Recours dans le domaine de la construction dans le cadre de projets publics : loi sur les travaux publics de l’Alberta et législation comparable ailleurs au pays
Recours dans le domaine de la construction dans le cadre de projets publics : loi sur les travaux publics de l’Alberta et législation comparable ailleurs au pays
Dans la décision Graham Construction and Engineering Inc v Alberta (Infrastructure)[1], la Cour du Banc de la Reine de l’Alberta a clarifié l’obligation imposée au demandeur de remplir les exigences prescrites en matière d’avis pour que sa réclamation soit valide sous le régime de la Public Works Act (« la PWA de l’Alberta »)[2].

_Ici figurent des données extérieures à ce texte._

(* ===== verification/Router.v ===== *)
(** * The router

    [src/src/net/router_impl.cxx] and [src/src/net/router_dispatch.cxx]: route
    registration with its lookup index, the iterators over the candidates of a
    request, the parameters a handler sees, and dispatch. Handlers, middleware
    and the error handler are functions the application supplies: a handler
    returns a response or throws, with a message when the exception has one.
    Handlers that run as tasks, the work pool and the tasks themselves are not
    modelled; a task is named by its handler and its request.

    The theorems: the candidates the index yields are in registration order and
    contain every route that matches, so dispatch finds the first match of the
    plain scan over all routes; HEAD requests try the HEAD routes before the GET
    routes; a path parameter cannot stand in for an authenticated claim. *)

From Stdlib Require Import ZArith Lia Strings.Byte String.
From stdpp Require Import base tactics option numbers list countable gmap.
From S2P Require Import Prelude.
From S2P Require Import Codec.
From S2P Require Import HttpTypes.
From S2P Require Import HttpMessage.
From S2P Require Import LruMap.
From S2P Require Import WebSocket.
From S2P Require Import Route.

(** ** The lookup index *)

Module Index.
Import Pattern.

Record RouteLookupIndex := mkIndex {
  generic : list nat; by_first_literal : gmap bytes (list nat); exact : gmap bytes nat
}.

Definition empty_index : RouteLookupIndex := mkIndex [] ∅ ∅.

Record MethodRouteLookupIndex := mkMethodIndex { index_method : bytes; routes_ : RouteLookupIndex }.

Definition first_literal_key (pattern : list Segment) : option bytes :=
  let index := match pattern with
               | s0 :: _ :: _ =>
                   if negb (is_param s0) && negb (is_wildcard s0) && match value s0 with [] => true | _ => false end
                   then 1 else 0
               | _ => 0
               end%nat in
  match pattern !! index with
  | None => None
  | Some segment => if is_param segment || is_wildcard segment then None else Some (value segment)
  end.

Definition first_path_key (path : bytes) : option bytes :=
  match path with
  | [] => None
  | c :: _ =>
      let pos := if c =b x2f then 1%nat else 0%nat in
      match sv_find x2f path pos with
      | None => Some (drop pos path)
      | Some next => Some (substr path pos (next - pos))
      end
  end.

Definition is_exact_literal_pattern (pattern : list Segment) : bool :=
  negb (existsb (fun s => is_param s || is_wildcard s) pattern).

Definition index_route_pattern (index : RouteLookupIndex) (pattern : list Segment) (exact_path : bytes) (route_index : nat)
    : RouteLookupIndex :=
  let ex := match exact_path with
            | [] => exact index
            | _ => match exact index !! exact_path with Some _ => exact index | None => <[exact_path := route_index]> (exact index) end
            end in
  match first_literal_key pattern with
  | Some key =>
      mkIndex (generic index) (<[key := default [] (by_first_literal index !! key) ++ [route_index]]> (by_first_literal index)) ex
  | None => mkIndex (generic index ++ [route_index]) (by_first_literal index) ex
  end.

Record PreparedRoutePattern := mkPrepared {
  pattern : list Segment; path_pattern : bytes; exact_path : bytes; has_exact_path : bool
}.

(** [None] when the code throws [invalid_argument]. *)
Definition prepare_route_pattern (path : bytes) : option PreparedRoutePattern :=
  parsed ← parse_route_pattern path;
  match error parsed with
  | Some _ => None
  | None =>
      let has := is_exact_literal_pattern (segments parsed) in
      Some (mkPrepared (segments parsed) (segments_to_pattern (segments parsed)) (if has then path else []) has)
  end.

(** [find_or_add_method_index(indexes, method).routes] changed by [f]. *)
Fixpoint with_method_index (indexes : list MethodRouteLookupIndex) (method : bytes)
    (f : RouteLookupIndex -> RouteLookupIndex) : list MethodRouteLookupIndex :=
  match indexes with
  | [] => [mkMethodIndex method (f empty_index)]
  | i :: rest =>
      if bytes_eqb (index_method i) method then mkMethodIndex (index_method i) (f (routes_ i)) :: rest
      else i :: with_method_index rest method f
  end.

Fixpoint find_method_index (indexes : list MethodRouteLookupIndex) (method : bytes) : option RouteLookupIndex :=
  match indexes with
  | [] => None
  | i :: rest => if bytes_eqb (index_method i) method then Some (routes_ i) else find_method_index rest method
  end.

Record RouteLookupSelection := mkSelection { sel_exact : option nat; literal : list nat; sel_generic : list nat }.

Definition no_selection : RouteLookupSelection := mkSelection None [] [].

Definition select_routes_for_path (index : RouteLookupIndex) (path : bytes) : RouteLookupSelection :=
  mkSelection (exact index !! path)
    (match first_path_key path with
     | Some key => default [] (by_first_literal index !! key)
     | None => []
     end) (generic index).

La PWA de l’Alberta vise à protéger les personnes qui exécutent des travaux ou fournissent de l’équipement, des matériaux ou des services pour un « ouvrage public », c’est-à-dire un projet de construction qui a débuté aux termes d’un contrat conclu avec la Couronne provinciale (le gouvernement de la province) ou un mandataire de la Couronne.
Dans le cadre de projets privés, la Builders’ Lien Act de l’Alberta protège les sous-traitants et les ouvriers en leur accordant un privilège de construction sur le bien-fonds faisant l’objet d’une amélioration. La Loi ne lie pas la Couronne provinciale. La législature a déterminé qu’il serait contraire à l’ordre public de permettre aux sous-traitants impayés d’exercer le privilège de construction à l’égard d’un ouvrage public. Dans le cas contraire, il serait alors possible, par exemple, de mettre en vente un hôpital pour rembourser des sous-traitants impayés. C’est pour cette raison que la PWA de l’Alberta remplace le recours à la Builders’ Lien Act dans le cadre de projets publics.
La PWA de l’Alberta est une loi plutôt courte qui n’a pas souvent fait l’objet de décisions judiciaires. Dans l’affaire Graham Construction, la Cour a jugé qu’un demandeur devait se conformer aux dispositions relatives à l’avis de réclamation[3], décrites ci-après, pour obtenir un droit prioritaire en vertu de cette loi[4]. Le simple fait de déposer une facture n’est pas suffisant pour accueillir une réclamation en faveur d’un sous-traitant impayé[5]. La Cour a conclu qu’un demandeur ne pouvait obtenir une priorité de deuxième rang en se conformant [traduction] « pour l’essentiel » à la PWA de l’Alberta[6].
Le présent bulletin donne un aperçu de la PWA de l’Alberta et de la législation similaire ailleurs au pays qui prévoit des réparations d’origine législative pour les travaux exécutés dans le cadre de projets publics.
La Public Works Act de l’Alberta
Lorsqu’une personne ou les responsables d’un projet public sont légalement obligés de payer une autre personne ayant exécuté des travaux ou fourni des matériaux [traduction] « utilisés ou qu’il était raisonnablement nécessaire d’utiliser » pour la construction ou l’amélioration d’un ouvrage public et qu’ils omettent de le faire, la personne impayée peut déposer un avis de réclamation auprès du ministre ou du mandataire du gouvernement concerné[7]. Cet avis doit être envoyé par la poste dans les 45 jours après la dernière date à laquelle des travaux ont été exécutés ou que des matériaux ont été fournis[8]. Dans le cas de travaux routiers, la réclamation doit être déposée 30 jours après la dernière date à laquelle des travaux ont été exécutés ou que des matériaux ont été fournis, mais dans les 90 jours de cette date[9].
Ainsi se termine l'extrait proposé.